Burwood Brickworks Sustainability Certification Success

Solar panels at Burwood Brickworks

Burwood Brickworks in Melbourne is another step closer to its claim of the world’s most sustainable shopping centre being officially recognised.

A Frasers Property Australia development, construction of the 13,000 sqm shopping centre commenced in 2018 and the facility was officially opened late in 2019.  From the outset, Frasers were eyeing achieving Living Building Challenge (LBC) Petal Certification – and to be the first retail centre development to do so.

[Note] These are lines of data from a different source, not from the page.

(** The ring rotation leaves its own axis in place. *)
Lemma ring_rotate_axis (phi : R) :
  Quaternion.rotate (Quaternion.forRotation phi Y_AXIS) Y_AXIS = Y_AXIS.
Proof.
  rewrite forRotation_Y.
  pose proof (sin2_cos2 (phi / 2)) as H. unfold Rsqr in H.
  apply VectorFacts.eq_components;
    unfold Y_AXIS; Quaternion.unfold_algebra; nra.
Qed.

(** The offset of line 190, before any rotation by [body]. *)
Lemma local_offset (d : t) (t : R) :
  Vector.add (Quaternion.rotate (rim t) (Vector.scale X_AXIS (R1 d)))
             (Vector.scale X_AXIS (R2 d))
  = Vector.mk (R2 d + R1 d * cos t) (R1 d * sin t) 0.
Proof.
  rewrite rim_rotate.
  apply VectorFacts.eq_components;
    unfold X_AXIS, Vector.add, Vector.scale; cbn [Vector.x Vector.y Vector.z]; ring.
Qed.

(** [body] keeps scalar products, and carries [Y_AXIS] to the ring axis. *)
Lemma dot_ring_rotate_axis (phi : R) (v : Vector.t) :
  Vector.dot (Quaternion.rotate (Quaternion.forRotation phi Y_AXIS) v) Y_AXIS
  = Vector.dot v Y_AXIS.
Proof.
  transitivity
    (Vector.dot (Quaternion.rotate (Quaternion.forRotation phi Y_AXIS) v)
                (Quaternion.rotate (Quaternion.forRotation phi Y_AXIS) Y_AXIS)).
  - rewrite ring_rotate_axis. reflexivity.
  - rewrite QuaternionFacts.dot_rotate.
    rewrite QuaternionFacts.forRotation_unit by apply QuaternionFacts.Y_AXIS_nonzero.
    ring.
Qed.

Lemma dot_body_axis (d : t) (phi : R) (v : Vector.t) :
  Vector.dot (Quaternion.rotate (body d phi) v) (ring_axis d) = Vector.dot v Y_AXIS.
Proof.
  unfold ring_axis, body. rewrite QuaternionFacts.rotate_mult.
  rewrite QuaternionFacts.dot_rotate, wobble_unit, dot_ring_rotate_axis. ring.
Qed.

Lemma dot_body_self (d : t) (phi : R) (v : Vector.t) :
  Vector.dot (Quaternion.rotate (body d phi) v) (Quaternion.rotate (body d phi) v)
  = Vector.dot v v.
Proof. rewrite QuaternionFacts.dot_rotate, body_unit. ring. Qed.

Lemma ring_axis_unit (d : t) : Vector.dot (ring_axis d) (ring_axis d) = 1.
Proof.
  unfold ring_axis. rewrite QuaternionFacts.dot_rotate, wobble_unit.
  unfold Y_AXIS, Vector.dot; cbn [Vector.x Vector.y Vector.z]. ring.
Qed.

(** The distance of a sampled point from the ring axis, in closed form. *)
Lemma axis_distance_surface (d : t) (phi t : R) :
  axis_distance (surface d phi t) (ring_axis d) = Rabs (R2 d + R1 d * cos t).
Proof.
  unfold axis_distance, Vector.norm, surface.
  rewrite local_offset, VectorFacts.cross_square.
  rewrite dot_body_self, dot_body_axis, ring_axis_unit.
  rewrite <- sqrt_Rsqr_abs. f_equal.
  unfold Rsqr, Y_AXIS, Vector.dot; cbn [Vector.x Vector.y Vector.z]. ring.
Qed.

(** The centre line of the tube is perpendicular to the ring axis. *)
Lemma ring_centre_perpendicular (d : t) (phi : R) :
  Vector.dot (Quaternion.rotate (body d phi) (Vector.scale X_AXIS (R2 d)))
             (ring_axis d) = 0.
Proof.
  rewrite dot_body_axis.
  unfold X_AXIS, Y_AXIS, Vector.dot, Vector.scale; cbn [Vector.x Vector.y Vector.z]. ring.
Qed.

Lemma normal_unit (d : t) (phi t : R) :
  Vector.dot (normal d phi t) (normal d phi t) = 1.
Proof.
  unfold normal. rewrite !QuaternionFacts.dot_rotate, body_unit, rim_unit.
  unfold X_AXIS, Vector.dot; cbn [Vector.x Vector.y Vector.z]. ring.
Qed.

Lemma light_unit : Vector.dot (LIGHT default_donut) (LIGHT default_donut) = 1.
Proof.
  cbn [LIGHT default_donut]. apply VectorFacts.normalize_unit.
  intros H. apply (f_equal Vector.z) in H. cbn [Vector.z] in H. lra.
Qed.

End DonutFacts.

(** C3: when the radii are not negative, every point that the sweep emits for
    angles [phi] and [t], taken before [CENTER] is added, lies at a distance
    between [R2 - R1] and [R2 + R1] from the ring axis of the torus. *)
Theorem surface_point_radius_bound (d : Donut.t) (phi t : R) :
  0 <= Donut.R1 d -> 0 <= Donut.R2 d ->
  Donut.donut d phi t = Vector.add (Donut.surface d phi t) (Donut.CENTER d)
  /\ Donut.R2 d - Donut.R1 d
     <= Donut.axis_distance (Donut.surface d phi t) (Donut.ring_axis d)
     <= Donut.R2 d + Donut.R1 d.
Proof.
  intros H1 H2. split; [reflexivity |].
  rewrite DonutFacts.axis_distance_surface.
  pose proof (COS_bound t) as [Hlo Hhi].
  assert (Hl : - Donut.R1 d <= Donut.R1 d * cos t) by nra.
  assert (Hu : Donut.R1 d * cos t <= Donut.R1 d) by nra.
  split.
  - apply Rle_trans with (Donut.R2 d + Donut.R1 d * cos t); [lra | apply Rle_abs].
  - apply Rabs_le. lra.
Qed.

Lemma surface_point_radius_bound_witness :
  Donut.donut default_donut 1 2
  = Vector.add (Donut.surface default_donut 1 2) (Donut.CENTER default_donut)
  /\ Donut.R2 default_donut - Donut.R1 default_donut
     <= Donut.axis_distance (Donut.surface default_donut 1 2)
                            (Donut.ring_axis default_donut)
     <= Donut.R2 default_donut + Donut.R1 default_donut.
Proof.
  apply (surface_point_radius_bound default_donut 1 2); simpl; lra.
Defined.

(** C4: for a unit light direction and a unit normal [n], with
    [MAX_COLOR = paletteSize - 1] a natural number, the shading level
    [max(0, round(-L.n * MAX_COLOR))] is an integer in [[0, paletteSize - 1]],
    and [plot] does not reject it at its palette check. *)
Theorem shading_level_in_palette (d : Donut.t) (n : Vector.t) (m : Z) :
  Vector.dot (Donut.LIGHT d) (Donut.LIGHT d) = 1 ->
  Vector.dot n n = 1 ->
  (0 <= m)%Z ->
  Donut.MAX_COLOR d = IZR m ->
  Plotter.palette_length (Donut.plotter d) = Donut.MAX_COLOR d + 1 ->
  (exists k : Z, Donut.shade d n = IZR k /\ (0 <= k <= m)%Z)
  /\ 0 <= Donut.shade d n <= Plotter.palette_length (Donut.plotter d) - 1
  /\ Plotter.bad_color (Donut.plotter d) (Donut.shade d n) = false.
Proof.
  intros HL Hn Hm HM Hpal.
  pose proof (VectorFacts.cauchy_schwarz (Donut.LIGHT d) n) as Hcs.
  rewrite HL, Hn in Hcs.
  set (s := Vector.dot (Donut.LIGHT d) n) in *.
  assert (Hs : -1 <= s <= 1) by nra.
  assert (HmR : 0 <= IZR m) by (apply IZR_le; exact Hm).
  assert (Hv : - s * IZR m <= IZR m) by nra.
  unfold Donut.shade, Math_max. fold s. rewrite HM.
  set (r := Math_round (- s * IZR m)).
  assert (Hr : r <= IZR m) by (apply RoundFacts.Math_round_le; exact Hv).
  assert (Hk : exists k : Z, Rmax 0 r = IZR k /\ (0 <= k <= m)%Z).
  { unfold Rmax. destruct (Rle_dec 0 r) as [Hle | Hgt].
    - exists (Zfloor (- s * IZR m + / 2)). split; [reflexivity |].
      unfold r, Math_round in Hle, Hr.
      split; [apply le_IZR; exact Hle | apply le_IZR; exact Hr].
    - exists 0%Z. split; [reflexivity | lia]. }
  destruct Hk as (k & Hk & Hk0 & Hk1).
  assert (Hb : 0 <= Rmax 0 r <= IZR m).
  { rewrite Hk. split; apply IZR_le; assumption. }
  split; [exists k; auto |].
  rewrite Hpal, HM. split; [lra |].
  unfold Plotter.bad_color. rewrite Hpal, HM.
  rewrite JSFacts.ltb_false, JSFacts.leb_false by lra. reflexivity.
Qed.

Lemma shading_level_in_palette_witness :
  (exists k : Z, Donut.shade default_donut Y_AXIS = IZR k /\ (0 <= k <= 9)%Z)
  /\ 0 <= Donut.shade default_donut Y_AXIS
     <= Plotter.palette_length (Donut.plotter default_donut) - 1
  /\ Plotter.bad_color (Donut.plotter default_donut)
                       (Donut.shade default_donut Y_AXIS) = false.
Proof.
  apply (shading_level_in_palette default_donut Y_AXIS 9).
  - exact DonutFacts.light_unit.
  - unfold Y_AXIS, Vector.dot; simpl; lra.
  - lia.
  - simpl; lra.
  - cbn [Donut.plotter default_donut]. rewrite DefaultFacts.palette_length.
    simpl; lra.
Defined.

(* ================================================================== *)
(** * The frame loop *)

Module LoopFacts.

(** A loop with a positive step and a total body ends within the fuel that
    covers the distance to the bound. *)
Lemma for_loop_total {S : Type} (body : R -> S -> outcome S) (bound inc : R) :
  0 < inc ->
  (forall x s, exists s', body x s = Ok s') ->
  forall (fuel : nat) (x : R) (s : S),
    bound <= x + INR fuel * inc ->
    exists s', for_loop fuel x bound inc body s = Ok s'.
Proof.
  intros Hinc Hbody. induction fuel as [| fuel IH]; intros x s Hfuel.
  - simpl in *. rewrite JSFacts.ltb_false by lra. eauto.
  - cbn [for_loop]. destruct (JS.ltb x bound); [| eauto].
    destruct (Hbody x s) as [s' Hs']. rewrite Hs'. cbn [bind].
    apply IH. rewrite S_INR in Hfuel. lra.
Qed.

(** What every iteration keeps, the loop keeps. *)
Lemma for_loop_invariant {S : Type} (P : S -> Prop)
    (body : R -> S -> outcome S) (bound inc : R) :
  (forall x s s', P s -> body x s = Ok s' -> P s') ->
  forall (fuel : nat) (x : R) (s s' : S),
    P s -> for_loop fuel x bound inc body s = Ok s' -> P s'.
Proof.
  intros Hbody. induction fuel as [| fuel IH]; intros x s s' Hs Hrun.
  - simpl in Hrun. destruct (JS.ltb x bound); [discriminate |].
    inversion Hrun; subst; exact Hs.
  - cbn [for_loop] in Hrun. destruct (JS.ltb x bound).
    + destruct (body x s) as [s1 | |] eqn:E; try discriminate.
      cbn [bind] in Hrun. eapply IH; [eapply Hbody; eauto | exact Hrun].
    + inversion Hrun; subst; exact Hs.
Qed.

Import Donut.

There are seven “petals” in full LBC certification, which cover different performance areas:

  • Place
  • Materials
  • Health & Happiness
  • Beauty
  • Water
  • Energy
  • Equity

On the weekend, Frasers Property announced that after independent audits it had achieved the first 4 in the list above – which mainly refer to the built form of the shopping centre.

Petal-chasing is a pretty tough gig, with LGC setting the bar very high. Frasers Property Australia CEO Anthony Boyd said the pursuit meant exposing the project to very close scrutiny and potential failure while bringing along all project partners and tenants in the effort, which no doubt was a little like herding cats at times. All this, plus the project had to be commercially feasible.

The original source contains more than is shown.